(** * Element data of StellarGraph: identifier indices, typed element
    stores, node features and edge adjacency

    A shallow embedding of [stellargraph/core/element_data.py]:
    [ExternalIdIndex], [ElementData], [NodeData] and [EdgeData].

    Integer locations (ilocs) are [Z]; a numpy integer array is a [list Z]
    whose wrap-around on [astype] is written out, and an [ndarray] that
    carries its dtype where the arithmetic of the code depends on it; a
    Python [dict] is a [gmap]; a raised exception is the [Raise] case of
    [result]. *)

From stdpp Require Import base numbers option list list_numbers strings pretty gmap sorting.

Local Open Scope Z_scope.

#[local] Set Warnings "-clear-no-such-hyp".

(** ** Python values and exceptions *)

(** External identifiers are hashable Python values: integers and strings. *)
Inductive ident : Type :=
  | IdInt (z : Z)
  | IdStr (s : string).

Global Instance ident_eq_dec : EqDecision ident.
Proof. solve_decision. Defined.

(** An entry of the numpy array that [np.asarray] makes from a Python list
    of identifiers. numpy gives the whole array one element type, chosen
    from all the elements: strings for a list of strings and for a list
    that mixes strings and integers, 64-bit integers for integers that all
    fit, floats or Python objects for other lists of integers. *)
Inductive np_scalar : Type :=
  | np_str (s : string)
  | np_int (z : Z)
  | np_float (m e : Z).           (* the float [m * 2 ^ e] *)

(** The argument carried by a [KeyError]. *)
Inductive key_error_arg : Type :=
  | KeyItem (v : np_scalar)         (* one entry of an array of identifiers *)
  | KeyArray (vs : list np_scalar)  (* an array of identifiers *)
  | KeyInt (k : Z)                  (* an integer dictionary key *)
  | KeyStr (k : string).            (* a type name used as dictionary key *)

Inductive exception : Type :=
  | ValueError (msg : string)
  | KeyError (arg : key_error_arg)
  | IndexError
  | InvalidArgumentError
  | OverflowError.

Inductive result (A : Type) : Type :=
  | Ok (a : A)
  | Raise (e : exception).
Global Arguments Ok {A} a.
Global Arguments Raise {A} e.

Definition bind {A B : Type} (m : result A) (k : A → result B) : result B :=
  match m with
  | Ok a => k a
  | Raise e => Raise e
  end.

Notation "x <- m ;; k" := (bind m (λ x, k))
  (at level 61, m at next level, right associativity, k at level 200).
Notation "m ;;; k" := (bind m (λ _, k))
  (at level 61, right associativity, k at level 200).

Fixpoint foldM {A B : Type} (f : B → A → result B) (l : list A) (b : B)
    : result B :=
  match l with
  | [] => Ok b
  | x :: rest => b' <- f b x ;; foldM f rest b'
  end.

(** [d[k]] on a plain [dict]: a missing key raises [KeyError]. *)
Definition dict_getitem {K : Type} `{Countable K} {V : Type}
    (mk : K → key_error_arg) (d : gmap K V) (k : K) : result V :=
  match d !! k with
  | Some v => Ok v
  | None => Raise (KeyError (mk k))
  end.
Lemma u8_small z : 0 <= z < 256 → u8 z = z.
Proof. intros. by apply Z.mod_small. Qed.
Lemma u16_small z : 0 <= z < 65536 → u16 z = z.
Proof. intros. by apply Z.mod_small. Qed.
Lemma u32_small z : 0 <= z < 4294967296 → u32 z = z.
Proof. intros. by apply Z.mod_small. Qed.
Lemma u64_small z : 0 <= z < 18446744073709551616 → u64 z = z.
Proof. intros. by apply Z.mod_small. Qed.
Lemma i32_small z : -2147483648 <= z < 2147483648 → i32 z = z.
Proof. intros. unfold i32. rewrite Z.mod_small; lia. Qed.
Lemma i16_small z : -32768 <= z < 32768 → i16 z = z.
Proof. intros. unfold i16. rewrite Z.mod_small; lia. Qed.

(** Closes range and wrap-around goals about machine integers. *)
Ltac mach := unfold u8, u16, u32, u64, i16, i32, i64 in *; zlia.

(** ** Little-endian byte sequences *)

Fixpoint le_bytes (n : nat) (v : Z) : list Z :=
  match n with
  | O => []
  | S n' => v mod 256 :: le_bytes n' (v / 256)
  end.

Fixpoint le_val (bs : list Z) : Z :=
  match bs with
  | [] => 0
  | b :: bs' => b + 256 * le_val bs'
  end.

(** A byte list: every element is an unsigned char. *)
Definition bytes_ok (bs : list Z) : Prop := Forall (λ b, 0 <= b < 256) bs.

Lemma length_le_bytes n v : length (le_bytes n v) = n.
Proof. revert v. induction n as [|n IH]; intros v; simpl; [done|]. by rewrite IH. Qed.

Lemma le_bytes_ok n v : bytes_ok (le_bytes n v).
Proof.
  revert v. induction n as [|n IH]; intros v; simpl; constructor; [zlia|apply IH].
Qed.

Lemma le_val_bytes n v : le_val (le_bytes n v) = v mod 256 ^ Z.of_nat n.
Proof.
  revert v. induction n as [|n IH]; intros v; [simpl; by rewrite Z.mod_1_r|].
  cbn [le_bytes le_val]. rewrite IH.
  replace (Z.of_nat (S n)) with (1 + Z.of_nat n) by lia.
  rewrite Z.pow_add_r, Z.pow_1_r by lia.
  rewrite Z.rem_mul_r by (try apply Z.pow_pos_nonneg; lia). lia.
Qed.

Lemma le_val_range bs : bytes_ok bs → 0 <= le_val bs < 256 ^ Z.of_nat (length bs).
Proof.
  induction 1 as [|b bs Hb _ IH]; [simpl; lia|].
  cbn [le_val length]. rewrite Nat2Z.inj_succ, Z.pow_succ_r by lia. lia.
Qed.

Lemma le_bytes_val bs : bytes_ok bs → le_bytes (length bs) (le_val bs) = bs.
Proof.
  induction 1 as [|b bs Hb Hbs IH]; [done|]. cbn [le_val length le_bytes].
  replace (b + 256 * le_val bs) with (b + le_val bs * 256) by lia.
  rewrite Z.mod_add, Z.div_add by lia.
  rewrite Z.mod_small, Z.div_small by lia. by rewrite Z.add_0_l, IH.
Qed.

(** ** Byte-addressed memory *)

Abbreviation memory := (gmap Z Z).
Lemma xwf_pushed x : xwf x → xwf (pushed x).
Proof.
  intros W. pose proof (pushed_cpu x W) as Hc. destruct W as [H1 H2 H3]. split.
  - rewrite pushed_hart, pushed_len. done.
  - rewrite Hc. cbn. lia.
  - intros _. apply pushed_sie.
Qed.

(** Interrupt sections nest.  However many [push_off]s are nested, the
    matching [pop_off]s do not panic and leave the interrupt-enable bit as it was
    before the first one: interrupts come back on with the last [pop_off] only
    if they were on. *)
Theorem push_pop_nest n s e :
  xwf (k_x s) →
  ∃ x, nested n s e = Ok tt (s <| k_x := x |>) e ∧ x_sstatus x = x_sstatus (k_x s) ∧
    settle x = settle (k_x s).
Proof.
  intros W. destruct n as [|n].
  { exists (k_x s). split_and!; try done. by destruct s. }
  exists (settle (k_x s)). split_and!; [|done|by apply settle_idem].
  revert s W. induction n as [|n IH]; intros s W.
  - simpl. pose proof W as [Hh Hn Ho]. erewrite bind_Ok by (by apply push_off_ok). rewrite bind_ret.
    rewrite pop_off_ok.
    + unfold set. simpl. by rewrite popped_pushed.
    + apply (xwf_pushed _ W).
    + apply pushed_sie.
    + change (k_x (s <| k_x ::= pushed |>)) with (pushed (k_x s)). rewrite pushed_cpu by done. cbn. lia.
  - cbn [nested]. erewrite bind_Ok by (apply push_off_ok, W).
    pose proof (xwf_pushed _ W) as W'. erewrite bind_Ok by (by apply IH).
    assert (settle (pushed (k_x s)) = pushed (k_x s)) as E.
    { apply settle_id. rewrite pushed_cpu by done. cbn. destruct W. lia. }
    rewrite pop_off_ok; simpl; rewrite ?E.
    + unfold set. simpl. rewrite popped_pushed by done. done.
    + apply W'.
    + apply pushed_sie.
    + rewrite pushed_cpu by done. cbn. destruct W. lia.
Qed.

(** [acquire] of a lock that this CPU holds panics, and so does [release] of
    one that it does not hold. *)
Theorem lock_misuse_panics lk s e l :
  xwf (k_x s) → x_locks (k_x s) !! lk = Some l →
  (sl_locked l ≠ 0 ∧ sl_cpu l = Some (hart (k_x s)) →
     acquire lk s e = Panic "acquire" (s <| k_x ::= pushed |>)) ∧
  (sl_locked l = 0 ∨ sl_cpu l ≠ Some (hart (k_x s)) → release lk s e = Panic "release" s).
Proof.
  intros W Hl. split.
  - intros [H1 H2]. unfold acquire. erewrite bind_Ok by (apply push_off_ok, W).
    erewrite bind_Ok.
    2:{ apply (holding_run lk _ _ l). simpl. by rewrite pushed_locks. }
    change (hart (k_x (s <| k_x ::= pushed |>))) with (hart (pushed (k_x s))).
    rewrite pushed_hart, (proj2 (Z.eqb_neq _ _)), bool_decide_true by done. done.
  - intros H. unfold release. erewrite bind_Ok by (by apply (holding_run lk _ _ l)).
    destruct H as [->|H]; [done|]. rewrite bool_decide_false by done. by rewrite andb_false_r.
Qed.

(** ** Concrete runs *)

(** All harts outside, the allocator's lock free. *)
Definition harts0 : machine :=
  mk_machine (kstate0 <| k_x := mk_xstate 0 0 (replicate NCPU inhabitant)
                                  {[ Lkmem := mk_spinlock 0 "kmem" None ]} |>)
    (replicate NCPU 2) (replicate NCPU Out).

Lemma boot_harts0 : boot Lkmem harts0.
Proof.
  split; try done; [by eexists|]. intros h Hh. change NCPU with 8%nat in Hh.
  do 8 (destruct h as [|h]; [done|]). lia.
Qed.

(** Let the harts of a list move, one after the other. *)
Fixpoint schedule (lk : lockid) (hs : list nat) (M : machine) : machine :=
  match hs with
  | [] => M
  | h :: hs' =>
      match next lk M h with
      | Ok p s' [] => schedule lk hs' (back h s' p M)
      | _ => M
      end
  end.

Lemma schedule_steps lk hs M : Forall (λ h, (h < NCPU)%nat) hs → rtc (mstep lk) M (schedule lk hs M).
Proof.
  intros H. revert M. induction H as [|h hs Hh _ IH]; intros M; simpl; [done|].
  destruct (next lk M h) as [p s' [|]| |] eqn:E; try done.
  eapply rtc_l; [by apply hart_moves|apply IH].
Qed.

(** Hart 1 is in the critical section, hart 2 spins. *)
Definition harts1 : machine := schedule Lkmem [1; 1; 1; 2; 2; 2]%nat harts0.
(** Hart 1 has left again. *)
Definition harts2 : machine := schedule Lkmem [1; 1; 1; 2; 2; 2; 1; 1]%nat harts0.

Lemma harts1_pc : mc_pc harts1 = [Out; Crit; Spin; Out; Out; Out; Out; Out].
Proof. vm_compute. reflexivity. Qed.
Lemma harts2_pc : mc_pc harts2 = [Out; Out; Spin; Out; Out; Out; Out; Out].
Proof. vm_compute. reflexivity. Qed.

Lemma spinlock_mutual_exclusion_witness :
  mc_pc harts1 = [Out; Crit; Spin; Out; Out; Out; Out; Out] ∧
  (∀ h1 h2, (h1 < NCPU)%nat → (h2 < NCPU)%nat → owning (mc_pc harts1 !!! h1) = true →
     owning (mc_pc harts1 !!! h2) = true → h1 = h2) ∧
  (∀ h, (h < NCPU)%nat → ∃ p s', next Lkmem harts1 h = Ok p s' []) ∧
  (∀ h, (h < NCPU)%nat →
     holding Lkmem (on_hart h harts1) [] =
       Ok (bool_decide (mc_pc harts1 !!! h = Crit)) (on_hart h harts1) []) ∧
  (∀ h, (h < NCPU)%nat → mc_pc harts1 !!! h ≠ Out → sie_on (k_x (on_hart h harts1)) = false).
Proof.
  split; [apply harts1_pc|]. apply (spinlock_mutual_exclusion Lkmem harts0); [apply boot_harts0|].
  apply schedule_steps. change NCPU with 8%nat. repeat constructor; lia.
Defined.

Lemma spinlock_progress_witness : ∃ M', mstep Lkmem harts2 M' ∧ mc_pc M' !!! 2%nat = Got.
Proof.
  apply (spinlock_progress Lkmem harts0); [apply boot_harts0| |change NCPU with 8%nat; lia|..].
  - apply schedule_steps. change NCPU with 8%nat. repeat constructor; lia.
  - by rewrite harts2_pc.
  - intros h' Hh'. rewrite harts2_pc. change NCPU with 8%nat in Hh'.
    do 8 (destruct h' as [|h']; [done|]). lia.
Defined.

Lemma push_pop_nest_witness :
  ∃ x, nested 3 kstate0 [] = Ok tt (kstate0 <| k_x := x |>) [] ∧
    x_sstatus x = x_sstatus (k_x kstate0) ∧ settle x = settle (k_x kstate0).
Proof. apply (push_pop_nest 3 kstate0 []). apply xwf_x0. Defined.

(** A lock that hart 0 holds, and one that it does not. *)
Definition misuse : kstate :=
  kstate0 <| k_x ::= set x_locks (λ _, {[ Lkmem := mk_spinlock 1 "kmem" (Some 0%nat) ]}) |>.

Lemma lock_misuse_panics_witness :
  acquire Lkmem misuse [] = Panic "acquire" (misuse <| k_x ::= pushed |>).
Proof.
  apply (proj1 (lock_misuse_panics Lkmem misuse [] (mk_spinlock 1 "kmem" (Some 0%nat))
    ltac:(split; vm_compute; (lia || discriminate)) ltac:(reflexivity))). done.
Defined.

........

■ DIRECTIONS
Taking the entries above, restate exactly those lines that fall between the line with "(* an array of identifiers *)" and the line with "Ok a => k a", keeping both of those lines too.

■ ANSWER FOR THIS EXERCISE
  | KeyArray (vs : list np_scalar)  (* an array of identifiers *)
  | KeyInt (k : Z)                  (* an integer dictionary key *)
  | KeyStr (k : string).            (* a type name used as dictionary key *)

Inductive exception : Type :=
  | ValueError (msg : string)
  | KeyError (arg : key_error_arg)
  | IndexError
  | InvalidArgumentError
  | OverflowError.

Inductive result (A : Type) : Type :=
  | Ok (a : A)
  | Raise (e : exception).
Global Arguments Ok {A} a.
Global Arguments Raise {A} e.

Definition bind {A B : Type} (m : result A) (k : A → result B) : result B :=
  match m with
  | Ok a => k a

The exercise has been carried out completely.